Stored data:
════════

(* ===== verification/TriggerResolution.v ===== *)
(** The build every backend and region of a trigger runs (sdcm/utils/trigger_matrix/resolution.py,
    backends.py, images.py).

    What the clouds publish is the interface [ImageCatalog]: the newest image of a branch, and
    whether an exact build has an image. A lookup that fails is [None]; images.py logs it and
    goes on. The supported release lines come from ScyllaDB's documentation site and are an
    argument. [re.split] on commas and white space, with the empty parts dropped, is [split]
    after every comma became a blank. *)
From Stdlib Require Import Ascii String ZArith Lia.
From stdpp Require Import base decidable option strings numbers sets sorting list.
From S2P Require Import Prelude.
From S2P Require Import PyString.
From S2P Require Import PyRegex.
From S2P Require Import PyInt.
From S2P Require Import PyRepr.
From S2P Require Import PyDict.
From S2P Require Import PyLiteral.
From S2P Require Import PyJson.
From S2P Require Import TriggerVersions.
From S2P Require Import TriggerConfig.
Import TriggerVersions TriggerConfig.
Local Open Scope py_scope.

Module TriggerResolution.

Definition VALID_IMAGE_BACKENDS : list string := ["aws"; "gce"; "azure"; "oci"].
Definition REGIONAL_BACKENDS : list string := ["aws"; "azure"; "oci"].
Definition DEFAULT_AWS_REGION : string := "eu-west-1".
Definition DEFAULT_AZURE_REGION : string := "eastus".

(** ** Regions (backends.py) *)
Definition comma_to_blank (c : ascii) : ascii := if Ascii.eqb c "," then " "%char else c.
Definition re_split_words (s : string) : list string := split_ws (map_chars comma_to_blank s).

Section Regions.
Context {FT : PyFloat}.

(** [for item in json.loads(value)]; [None]: not JSON. A JSON text that starts with a bracket is a list. *)
Definition json_items (s : string) : option (list string) :=
  match json_loads s with
  | Some (JList l) => Some (filter (λ t, t ≠ EmptyString) (strip <$> (json_str <$> l)))
  | _ => None
  end.

Definition split_regions (region : string) : list string :=
  let value := strip region in
  if negb (truthy value) then []
  else if startswith "[" value then
    match json_items value with
    | Some l => l
    | None => re_split_words value
    end
  else re_split_words value.

Definition _backend_region (backend region : string) : string :=
  if negb (bool_decide (backend ∈ REGIONAL_BACKENDS)) then EmptyString
  else match split_regions region with
  | [] => if String.eqb backend "aws" then DEFAULT_AWS_REGION
          else if String.eqb backend "azure" then DEFAULT_AZURE_REGION else EmptyString
  | regions => join "," regions
  end.
End Regions.

Record BackendTarget : Type := { t_backend : string; t_region : string; t_arch : string }.
#[export] Instance BackendTarget_eq_dec : EqDecision BackendTarget.
Proof. solve_decision. Defined.

(** ** Images (images.py) *)
Class ImageCatalog : Type := {
  (** The version tag of the newest image of a branch: backend, branch:qualifier, region, architecture. *)
  newest_image : string → string → string → string → option string;
  (** Whether an exact build has an image: backend, version, region, architecture. *)
  build_image : string → string → string → string → option bool
}.

Section Resolution.
Context {FT : PyFloat} {IC : ImageCatalog}.

Definition first_region (region : string) : string := default EmptyString (head (split_regions region)).

Definition _resolve_latest_version_for_backend (scylla_version backend region arch : string) : string :=
  let branch_version := _as_branch_qualifier scylla_version in
  let region := first_region region in
  if String.eqb backend "aws" then default EmptyString (newest_image "aws" branch_version region arch)
  else if String.eqb backend "gce" then default EmptyString (newest_image "gce" branch_version EmptyString arch)
  else if String.eqb backend "azure" then default EmptyString (newest_image "azure" branch_version region arch)
  else if String.eqb backend "oci" then default EmptyString (newest_image "oci" branch_version region arch)
  else EmptyString.

(** GCE images are global: their lookup takes no region. *)
Definition _version_exists_in_region (version backend lookup_region arch : string) : bool :=
  if bool_decide (backend ∈ VALID_IMAGE_BACKENDS)
  then default false (build_image backend version (if String.eqb backend "gce" then EmptyString else lookup_region) arch)
  else true.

════════

▸ **WHAT IS REQUIRED**
The required output is the exact run of lines from the beginning of the records to the line with "goes on. The", that line included.

▸ **EXERCISE ANSWER**
(* ===== verification/TriggerResolution.v ===== *)
(** The build every backend and region of a trigger runs (sdcm/utils/trigger_matrix/resolution.py,
    backends.py, images.py).

    What the clouds publish is the interface [ImageCatalog]: the newest image of a branch, and
    whether an exact build has an image. A lookup that fails is [None]; images.py logs it and
    goes on. The supported release lines come from ScyllaDB's documentation site and are an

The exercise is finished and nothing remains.